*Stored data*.
(** ** Field access *)

Definition get_string (n : Node) (name : str) : option str :=
  match Get n name with Some (NString s) => Some s | _ => None end.
Definition get_bool (n : Node) (name : str) : option bool :=
  match Get n name with Some (NBool b) => Some b | _ => None end.

Definition getReferenceID (root : Node) : option str :=
  if IsObject root then get_string root "id" else None.

(** The first field name, in document order, that is unknown or repeated. *)
Fixpoint first_bad (known seen : list str) (ms : list (str * Node)) : option str :=
  match ms with
  | [] => None
  | (k, _) :: ms' =>
      if negb (bool_decide (k ∈ known)) || bool_decide (k ∈ seen) then Some k
      else first_bad known (k :: seen) ms'
  end.

(** [None] when every field is known and occurs once. *)
Definition hasUniqueKnownProperties (root : Node) (known : list str) : option str :=
  first_bad known [] (Members root).

Definition tryGetUint64 (root : Node) (name : str) : option Z :=
  match Get root name with
  | Some (NNumber raw) =>
      if HasPrefix raw "-" || ContainsAny raw ".eE" then None else ParseUint raw
  | _ => None
  end.

(** ** Time stamps *)

Definition fractionNanoseconds (timePart : str) (digits : nat) : Z :=
  match digits with
  | O => 0
  | _ => let dot := default O (IndexByte timePart "."%byte) in
         let frac := take digits (drop (S dot) timePart) in
         default 0 (ParseInt frac) * 10 ^ (9 - Z.of_nat digits)
  end.

Definition parseFlexibleUTC (text : str) : option Time :=
  let body := TrimSuffix text "Z" in
  let* tIndex := IndexByte body "T"%byte in
  let datePart := take tIndex body in
  let timePart := drop (S tIndex) body in
  let* (y, m, d) := parse_date datePart in
  let* fractionDigits :=
    match IndexByte timePart "."%byte with
    | Some dot => let n := (length timePart - dot - 1)%nat in
                  if (n <? 1)%nat || (7 <? n)%nat then None else Some n
    | None => Some O
    end in
  let* (hh, mm, ss) := parse_clock timePart in
  Some (Date y m d hh mm ss (fractionNanoseconds timePart fractionDigits)).

Definition ParseFlexibleTime (root : Node) (name : str) : option Time :=
  let* text := get_string root name in
  if HasSuffix text "Z" then parseFlexibleUTC text else None.

Definition isUTCZeroOffset (t : Time) : bool := zone_offset t =? 0.

(** ** Validators *)

Definition validateSnapshot (s : ClipSnapshot) (cfg : RuntimeConfig) : bool :=
  (0 <? len (snap_Payload s)) && (len (snap_Payload s) <=? MaxTextBytes (Limits cfg)) &&
  (len (snap_Hash s) <=? MaxHashBytes) && isUTCZeroOffset (LocalModifiedAtUtc s).

Definition ValidateHello (h : ClientHello) (cfg : RuntimeConfig) : bool :=
  (0 <? len (hello_ClientID h)) && (len (hello_ClientID h) <=? MaxNameBytes) &&
  (len (hello_ClientName h) <=? MaxNameBytes) &&
  match Snapshot h with None => true | Some s => validateSnapshot s cfg end.

Definition ValidateClip (c : ClientClip) (cfg : RuntimeConfig) : bool :=
  (0 <? len (clip_ID c)) && (len (clip_ID c) <=? MaxIdBytes) &&
  (0 <? len (clip_Payload c)) && (len (clip_Payload c) <=? MaxTextBytes (Limits cfg)) &&
  (0 <? len (clip_Hash c)) && (len (clip_Hash c) <=? MaxHashBytes).

Definition CheckFrameSize (frameLength : Z) (cfg : RuntimeConfig) : bool :=
  (0 <? frameLength) && (frameLength <=? MaxFrameBytes (Limits cfg)).

Definition CheckPayloadSize (payload : str) (cfg : RuntimeConfig) : bool :=
  len payload <=? MaxTextBytes (Limits cfg).

(** ** Parsers *)

(** [x := Get(name)] must be a non-empty string of at most [max] bytes. *)
Definition bounded_string (root : Node) (name : str) (max : Z) : option str :=
  let* s := get_string root name in
  if (max <? len s) || bool_decide (s = []) then None else Some s.

Definition or_fail {A} (o : option A) (e : Error) : result Error A :=
  match o with Some a => Ok a | None => Err e end.
Definition check (b : bool) (e : Error) : result Error unit :=
  if b then Ok tt else Err e.

Definition nonempty_string (root : Node) (name : str) : option str :=
  let* s := get_string root name in if bool_decide (s = []) then None else Some s.

Definition tryGetSnapshot (element : Node) (cfg : RuntimeConfig) : result Error ClipSnapshot :=
  let? payload := or_fail (nonempty_string element "payload")
    (invalid "snapshot.payload is required and must not be empty." None) in
  let? _ := check (len payload <=? MaxTextBytes (Limits cfg))
    (mkError ErrTextTooLarge "Text exceeds maxTextBytes." None) in
  let? encrypted := or_fail (get_bool element "encrypted")
    (invalid "snapshot.encrypted must be a boolean." None) in
  let? hash := or_fail (bounded_string element "hash" MaxHashBytes)
    (invalid "snapshot.hash is required." None) in
  let? modified := or_fail (ParseFlexibleTime element "localModifiedAtUtc")
    (invalid "snapshot.localModifiedAtUtc must be UTC RFC3339." None) in
  Ok {| snap_Payload := payload; snap_Encrypted := encrypted; snap_Hash := hash;
        LocalModifiedAtUtc := modified |}.

Definition finish_hello (h : ClientHello) (cfg : RuntimeConfig) : result Error Message :=
  if ValidateHello h cfg then Ok (KindHello h)
  else Err (invalid "hello validation failed." None).

(** [clientName]: empty unless a string within the limit is given. *)
Definition optional_name (root : Node) : str :=
  match get_string root "clientName" with
  | Some s => if len s <=? MaxNameBytes then s else []
  | None => []
  end.

Definition parseHello (root : Node) (cfg : RuntimeConfig) : result Error Message :=
  let? clientID := or_fail (bounded_string root "clientId" MaxNameBytes)
    (invalid "clientId must be 1-128 bytes." None) in
  let clientName := optional_name root in
  let? lastVersion := or_fail (tryGetUint64 root "lastServerVersion")
    (invalid "lastServerVersion must be a non-negative integer." None) in
  let hello snapshot := {| hello_ClientID := clientID; hello_ClientName := clientName;
                           LastServerVersion := lastVersion; Snapshot := snapshot |} in
  match Get root "snapshot" with
  | None => finish_hello (hello None) cfg
  | Some snapshotElement =>
      let? _ := check (IsObject snapshotElement || IsNull snapshotElement)
        (invalid "snapshot must be an object or null." None) in
      if IsObject snapshotElement then
        match hasUniqueKnownProperties snapshotElement
                ["payload"; "encrypted"; "hash"; "localModifiedAtUtc"] with
        | Some propertyName =>
            Err (invalid ("Unknown or duplicate field: " ++ propertyName ++ ".") None)
        | None => let? snapshot := tryGetSnapshot snapshotElement cfg in
                  finish_hello (hello (Some snapshot)) cfg
        end
      else finish_hello (hello None) cfg
  end.

Definition parseClip (root : Node) (cfg : RuntimeConfig) : result Error Message :=
  let? id := or_fail (bounded_string root "id" MaxIdBytes)
    (invalid "id must be 1-128 bytes." None) in
  let? payload := or_fail (nonempty_string root "payload")
    (mkError ErrEmptyText "payload must not be empty." (Some id)) in
  let? _ := check (len payload <=? MaxTextBytes (Limits cfg))
    (mkError ErrTextTooLarge "Text exceeds maxTextBytes." (Some id)) in
  let? encrypted := or_fail (get_bool root "encrypted")
    (invalid "encrypted must be a boolean." (Some id)) in
  let? hash := or_fail (bounded_string root "hash" MaxHashBytes)
    (invalid "hash is required." (Some id)) in
  let clip := {| clip_ID := id; clip_Payload := payload; clip_Encrypted := encrypted;
                 clip_Hash := hash |} in
  if ValidateClip clip cfg then Ok (KindClip clip)
  else Err (invalid "clip validation failed." (Some id)).

Definition parsePong (root : Node) : result Error Message :=
  let? clientTime := or_fail (ParseFlexibleTime root "clientTimeUtc")
    (invalid "clientTimeUtc must be UTC RFC3339." None) in
  Ok (KindPong {| ClientTimeUtc := clientTime |}).

Definition known_fields (messageType : str) : list str :=
  if bool_decide (messageType = "hello"%go)
  then ["type"; "clientId"; "clientName"; "lastServerVersion"; "snapshot"]
  else if bool_decide (messageType = "clip"%go)
  then ["type"; "id"; "payload"; "encrypted"; "hash"]
  else if bool_decide (messageType = "pong"%go) then ["type"; "clientTimeUtc"]
  else [].

Definition ParseClientMessage (frame : str) (cfg : RuntimeConfig) : result Error Message :=
  match Decode 3 frame with
  | Err e => Err (invalid ("Invalid JSON: " ++ scan_message e) None)
  | Ok root =>
    let? _ := check (IsObject root) (invalid "Root must be an object." None) in
    let? messageType := or_fail (get_string root "type")
      (invalid "Missing or invalid type." (getReferenceID root)) in
    match hasUniqueKnownProperties root (known_fields messageType) with
    | Some propertyName =>
        Err (invalid ("Unknown or duplicate field: " ++ propertyName ++ ".") (getReferenceID root))
    | None =>
        if bool_decide (messageType = "hello"%go) then parseHello root cfg
        else if bool_decide (messageType = "clip"%go) then parseClip root cfg
        else if bool_decide (messageType = "pong"%go) then parsePong root
        else Err (invalid "Unknown message type." (getReferenceID root))
    end
  end.

(** ** Lemmas: fields *)

Lemma or_fail_Ok {A} (o : option A) e a : or_fail o e = Ok a <-> o = Some a.
Proof. destruct o; simpl; naive_solver. Qed.
Lemma check_Ok b e u : check b e = Ok u <-> b = true.
Proof. destruct b, u; simpl; naive_solver. Qed.

(** Peel the monadic steps of a successful parser run in hypothesis [H]. *)
Ltac peel H :=
  repeat match type of H with
  | rbind (or_fail _ _) _ = Ok _ =>
      let a := fresh "a" in let H1 := fresh "H" in
      apply rbind_Ok in H as (a & H1 & H); apply or_fail_Ok in H1
  | rbind (check _ _) _ = Ok _ =>
      let u := fresh "u" in let H1 := fresh "H" in
      apply rbind_Ok in H as (u & H1 & H); apply check_Ok in H1
  end.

*Assigned task*. Nothing but the lines from the start of the data through the line holding "if negb (bool_decide" should be restated, and each one exactly.

*Result of this task*.
(** ** Field access *)

Definition get_string (n : Node) (name : str) : option str :=
  match Get n name with Some (NString s) => Some s | _ => None end.
Definition get_bool (n : Node) (name : str) : option bool :=
  match Get n name with Some (NBool b) => Some b | _ => None end.

Definition getReferenceID (root : Node) : option str :=
  if IsObject root then get_string root "id" else None.

(** The first field name, in document order, that is unknown or repeated. *)
Fixpoint first_bad (known seen : list str) (ms : list (str * Node)) : option str :=
  match ms with
  | [] => None
  | (k, _) :: ms' =>
      if negb (bool_decide (k ∈ known)) || bool_decide (k ∈ seen) then Some k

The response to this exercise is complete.